What the exercise asks:
Output, please, exactly those lines of the listing that come before the line with "Definition IsEmpty e", along with that line itself.
- - - - -
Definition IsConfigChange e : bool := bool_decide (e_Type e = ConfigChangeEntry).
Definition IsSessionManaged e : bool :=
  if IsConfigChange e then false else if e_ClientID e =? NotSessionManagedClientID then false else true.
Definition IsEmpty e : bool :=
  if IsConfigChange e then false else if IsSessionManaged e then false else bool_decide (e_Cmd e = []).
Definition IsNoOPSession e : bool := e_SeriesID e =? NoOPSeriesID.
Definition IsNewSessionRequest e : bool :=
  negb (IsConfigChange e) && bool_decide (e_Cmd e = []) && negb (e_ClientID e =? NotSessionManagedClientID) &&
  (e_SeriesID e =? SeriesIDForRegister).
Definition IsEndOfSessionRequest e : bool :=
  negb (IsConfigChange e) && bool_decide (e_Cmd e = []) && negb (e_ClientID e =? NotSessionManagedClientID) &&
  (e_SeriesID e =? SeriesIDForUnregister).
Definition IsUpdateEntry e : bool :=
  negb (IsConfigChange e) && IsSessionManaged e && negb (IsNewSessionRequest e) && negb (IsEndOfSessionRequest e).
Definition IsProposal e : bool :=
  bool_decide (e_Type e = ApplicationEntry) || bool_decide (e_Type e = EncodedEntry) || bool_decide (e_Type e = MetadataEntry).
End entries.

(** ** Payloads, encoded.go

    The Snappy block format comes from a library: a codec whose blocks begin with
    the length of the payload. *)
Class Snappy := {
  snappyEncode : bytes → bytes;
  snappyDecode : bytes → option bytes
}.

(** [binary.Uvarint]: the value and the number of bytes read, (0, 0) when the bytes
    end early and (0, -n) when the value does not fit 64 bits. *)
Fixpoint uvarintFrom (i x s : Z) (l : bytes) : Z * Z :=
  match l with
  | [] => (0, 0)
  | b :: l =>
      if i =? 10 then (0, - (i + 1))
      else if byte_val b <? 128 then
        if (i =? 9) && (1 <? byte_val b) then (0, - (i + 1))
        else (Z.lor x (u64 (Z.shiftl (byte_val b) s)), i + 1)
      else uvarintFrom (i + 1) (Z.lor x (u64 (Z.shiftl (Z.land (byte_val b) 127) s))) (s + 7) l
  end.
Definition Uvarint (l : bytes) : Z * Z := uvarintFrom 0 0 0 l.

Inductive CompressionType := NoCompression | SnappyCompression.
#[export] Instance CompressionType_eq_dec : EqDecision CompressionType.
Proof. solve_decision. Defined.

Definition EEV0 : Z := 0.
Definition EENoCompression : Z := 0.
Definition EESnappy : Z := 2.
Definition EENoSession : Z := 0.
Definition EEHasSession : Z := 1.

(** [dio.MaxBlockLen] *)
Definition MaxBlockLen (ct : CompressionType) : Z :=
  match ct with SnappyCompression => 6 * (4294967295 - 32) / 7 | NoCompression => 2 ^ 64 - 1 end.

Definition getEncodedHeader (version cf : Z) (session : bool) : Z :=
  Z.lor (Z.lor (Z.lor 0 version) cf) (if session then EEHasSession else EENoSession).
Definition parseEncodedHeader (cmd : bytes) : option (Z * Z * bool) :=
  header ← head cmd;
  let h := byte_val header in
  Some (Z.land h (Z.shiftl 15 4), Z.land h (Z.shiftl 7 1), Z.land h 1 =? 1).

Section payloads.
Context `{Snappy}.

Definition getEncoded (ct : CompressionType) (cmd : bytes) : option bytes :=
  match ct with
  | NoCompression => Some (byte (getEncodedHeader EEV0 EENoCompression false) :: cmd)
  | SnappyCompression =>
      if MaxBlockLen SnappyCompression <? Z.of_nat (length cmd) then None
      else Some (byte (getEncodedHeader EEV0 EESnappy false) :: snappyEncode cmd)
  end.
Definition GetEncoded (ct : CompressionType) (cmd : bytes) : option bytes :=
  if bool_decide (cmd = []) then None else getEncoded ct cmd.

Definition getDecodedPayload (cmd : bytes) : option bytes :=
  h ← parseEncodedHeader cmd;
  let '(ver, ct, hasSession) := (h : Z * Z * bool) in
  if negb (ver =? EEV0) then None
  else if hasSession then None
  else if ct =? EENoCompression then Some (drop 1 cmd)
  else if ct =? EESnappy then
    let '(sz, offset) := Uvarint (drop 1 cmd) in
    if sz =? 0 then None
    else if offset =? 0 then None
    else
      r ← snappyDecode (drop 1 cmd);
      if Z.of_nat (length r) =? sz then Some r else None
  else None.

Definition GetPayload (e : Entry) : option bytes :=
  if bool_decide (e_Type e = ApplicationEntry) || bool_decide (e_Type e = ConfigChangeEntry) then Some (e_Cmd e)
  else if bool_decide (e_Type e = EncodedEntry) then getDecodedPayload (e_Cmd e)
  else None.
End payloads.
- - - - -
Exercise output:
Definition IsConfigChange e : bool := bool_decide (e_Type e = ConfigChangeEntry).
Definition IsSessionManaged e : bool :=
  if IsConfigChange e then false else if e_ClientID e =? NotSessionManagedClientID then false else true.
Definition IsEmpty e : bool :=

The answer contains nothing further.